I couldn’t imagine nights in the bushes without a jacket, so I made her wait while I decided which one of the three I owned I wanted to give her. She was completely jazzed to get my teal Lands’ End, and she put it on right away.
Then she left, teal jacket over bright pink dress, stuffed pillowcase in hand.
Already in Sammy Keyes and the Sisters of Mercy, Sammy had had a revelation about her living situation. Up until she’d discovered the homeless girl living in the cardboard box, she had grumbled about how bad things were for her—how she had to sleep on her grandmother’s couch and sneak in and out of the building, how everything she owned had to fit in her grandmother’s bottom dresser drawer….She was definitely disgruntled.

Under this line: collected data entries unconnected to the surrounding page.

(** ** Splitting at character boundaries *)
Lemma split_at_spec s n a b : split_at s n = Some (a, b) <-> s = a ++ b /\ str_len a = n.
Proof.
  revert n a b. induction s as [|c s IH]; intros n a b; cbn [split_at]; destruct (n =? 0) eqn:E0.
  - apply Z.eqb_eq in E0 as ->. split; [by intros [= <- <-]|]. intros [Ha Hl].
    symmetry in Ha. by apply app_eq_nil in Ha as [-> ->].
  - apply Z.eqb_neq in E0. split; [done|]. intros [Ha Hl]. symmetry in Ha. apply app_eq_nil in Ha as [-> ->]. done.
  - apply Z.eqb_eq in E0 as ->. split; [by intros [= <- <-]|]. intros [Ha ->%str_len_zero]. simpl in Ha. by subst.
  - apply Z.eqb_neq in E0. destruct (n <? 0) eqn:En.
    + split; [done|]. intros [_ Hl]. pose proof (str_len_nonneg a). lia.
    + destruct (split_at s (n - len_utf8 c)) as [[a' b']|] eqn:Es; simpl.
      * apply IH in Es as [-> Hl]. split.
        -- intros [= <- <-]. split; [done|]. rewrite str_len_cons. lia.
        -- intros [Ha Hn]. destruct a as [|x a]; [done|]. injection Ha as <- Ha. rewrite str_len_cons in Hn.
           assert (split_at (a' ++ b') (n - len_utf8 c) = Some (a, b)) as Ha1 by (apply IH; split; [done|lia]).
           assert (split_at (a' ++ b') (n - len_utf8 c) = Some (a', b')) as Ha2 by (apply IH; split; [done|lia]).
           congruence.
      * split; [done|]. intros [Ha Hn]. destruct a as [|x a]; [done|]. injection Ha as <- Ha. rewrite str_len_cons in Hn.
        assert (split_at s (n - len_utf8 c) = Some (a, b)) by (apply IH; split; [done|lia]). congruence.
Qed.
Lemma is_char_boundary_spec s n : is_char_boundary s n = true <-> exists a b, s = a ++ b /\ str_len a = n.
Proof.
  unfold is_char_boundary. destruct (split_at s n) as [[a b]|] eqn:E; simpl.
  - apply split_at_spec in E as [-> <-]. split; [|done]. intros _. by exists a, b.
  - split; [done|]. intros (a & b & H). apply split_at_spec in H. congruence.
Qed.
Lemma boundary_zero s : is_char_boundary s 0 = true.
Proof. apply is_char_boundary_spec. by exists [], s. Qed.
Lemma boundary_end s : is_char_boundary s (str_len s) = true.
Proof. apply is_char_boundary_spec. exists s, []. by rewrite app_nil_r. Qed.
(** Two boundaries cut the text in three. *)
Lemma slice_spec s from to part : slice s from to = Ok part <->
  exists a b, s = a ++ part ++ b /\ str_len a = from /\ str_len a + str_len part = to.
Proof.
  unfold slice. split.
  - intros H. apply bind_ok in H as ([a s'] & H1%or_panic_ok & H). apply bind_ok in H as ([p b] & H2 & [= <-]).
    apply or_panic_ok in H2. simpl in H2.
    apply split_at_spec in H1 as [-> <-]. apply split_at_spec in H2 as [-> Hp]. simpl. exists a, b. split_and!; [done..|lia].
  - intros (a & b & -> & <- & <-). rewrite (proj2 (split_at_spec _ _ a (part ++ b))) by done. simpl.
    replace (str_len a + str_len part - str_len a) with (str_len part) by lia.
    by rewrite (proj2 (split_at_spec _ _ part b)).
Qed.
Lemma slice_ok s from to : is_char_boundary s from = true -> is_char_boundary s to = true -> from <= to ->
  exists part, slice s from to = Ok part.
Proof.
  intros (a & b & -> & <-)%is_char_boundary_spec (c & d & He & <-)%is_char_boundary_spec Hle.
  assert (exists part, c = a ++ part) as [part ->].
  { clear -He Hle. revert c He Hle. induction a as [|x a IH]; intros c He Hle; [by exists c|].
    rewrite str_len_cons in Hle. destruct c as [|y c].
    - pose proof (len_utf8_pos x). pose proof (str_len_nonneg a). change (str_len []) with 0 in Hle. lia.
    - injection He as <- He. rewrite str_len_cons in Hle. destruct (IH c He) as [part ->]; [lia|]. by exists part. }
  rewrite <-app_assoc in He. apply app_inv_head in He as ->. exists part. apply slice_spec. exists a, d.
  by rewrite str_len_app.
Qed.
Lemma floor_boundary_ok s fuel n : 0 <= n -> n <= Z.of_nat fuel ->
  exists m, floor_boundary s fuel n = Ok m /\ is_char_boundary s m = true /\ 0 <= m <= n /\
    forall b, is_char_boundary s b = true -> b <= n -> b <= m.
Proof.
  revert n. induction fuel as [|fuel IH]; intros n Hn Hf; cbn [floor_boundary].
  - assert (n = 0) as -> by lia. rewrite boundary_zero. exists 0. rewrite boundary_zero. split_and!; done || lia.
  - destruct (is_char_boundary s n) eqn:E; [exists n; split_and!; done || lia|].
    destruct (decide (n = 0)) as [->|]; [by rewrite boundary_zero in E|].
    destruct (IH (n - 1)) as (m & Hm & Hb & ? & Hmax); [lia..|]. exists m. split_and!; [done|done|lia|lia|].
    intros b Hbb Hbn. destruct (decide (b = n)) as [->|]; [congruence|]. apply Hmax; [done|lia].
Qed.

But on the walk home from following the girl to her cardboard box, Sammy starts to see her own situation in a new way: Maybe she has to sneak home via a fire escape, but at least she has a roof over her head. At least she has a couch to sleep on. At least she has a grandmother who looks out for her and loves her.
And in a parallel-universe twist of the Möbius strip, as the homeless woman walked away, I saw my own situation in a new way: Maybe it was intermittently leaky, but at least I had a roof over my head. At least I had a jacket to wear, food to eat, and kids I could care for and hug.
So maybe, like Sammy, I needed to focus on what I had, instead of what I was lacking.
As future stories unfolded, I learned to listen to my characters more closely. I let them teach me to be braver, kinder, more patient, more reflective, even funny. As writers, we create characters, but they, in turn, can mold us into better versions of ourselves if we let them. It’s strange and surreal…and also truly awesome.
As to the homeless woman in pink, I never saw her again.
And I’m sure she has no idea that Sammy Keyes and the Sisters of Mercy is dedicated to her.
I had completed three Sammy Keyes mysteries and still didn’t have an offer on any of them.
So I started on the fourth.
Logical, right?
Yeah…no. But here’s the thing: I felt I had to write it because Sammy did feel like a real person to me now. And although the mystery was resolved at the end of Sisters of Mercy, big things in Sammy’s life were still up in the air. And, most unsettling of all for me, she was carrying around a lot of not-so-buried anger. Even if the books would never be published, I couldn’t leave Sammy like that. For her to be okay, I knew she had to have a revelation about forgiveness that would help her deal with her anger.
For her own sake, she had to find a way to forgive her mother for leaving her.
So I started writing Sammy Keyes and the Runaway Elf, with the heart of both the story and the mystery centering around forgiveness.
Back on the first page of chapter one of Sammy Keyes and the Hotel Thief, Sammy tells us that whenever she asks her grandmother why their nosy neighbor Mrs. Graybill is such a bitter old woman, her grandmother shrugs and says, “It happens to people sometimes,” and then changes the subject.
Maybe Grams says that because she really doesn’t know much about Mrs. Graybill. Or maybe I was the one who really didn’t know enough about Mrs. Graybill, so how could Grams?
Sammy Keyes and the Runaway Elf became a book of reckoning. Not for my characters, but for me. This is the book where I realized that a character’s backstory—their fairly detailed history—mattered. Even if it never made it onto the page, I needed to know each character’s history and their secrets. To truly understand the person they were, for their actions and evolution to make sense, I had to analyze their past.
Also, in the first chapter of the first book a question had been posed about a character’s backstory that, three books later, still hadn’t been answered. That’s like introducing a weapon in your story and never using it. Why’d you put it in there? Good writing requires that you either remove it or use it.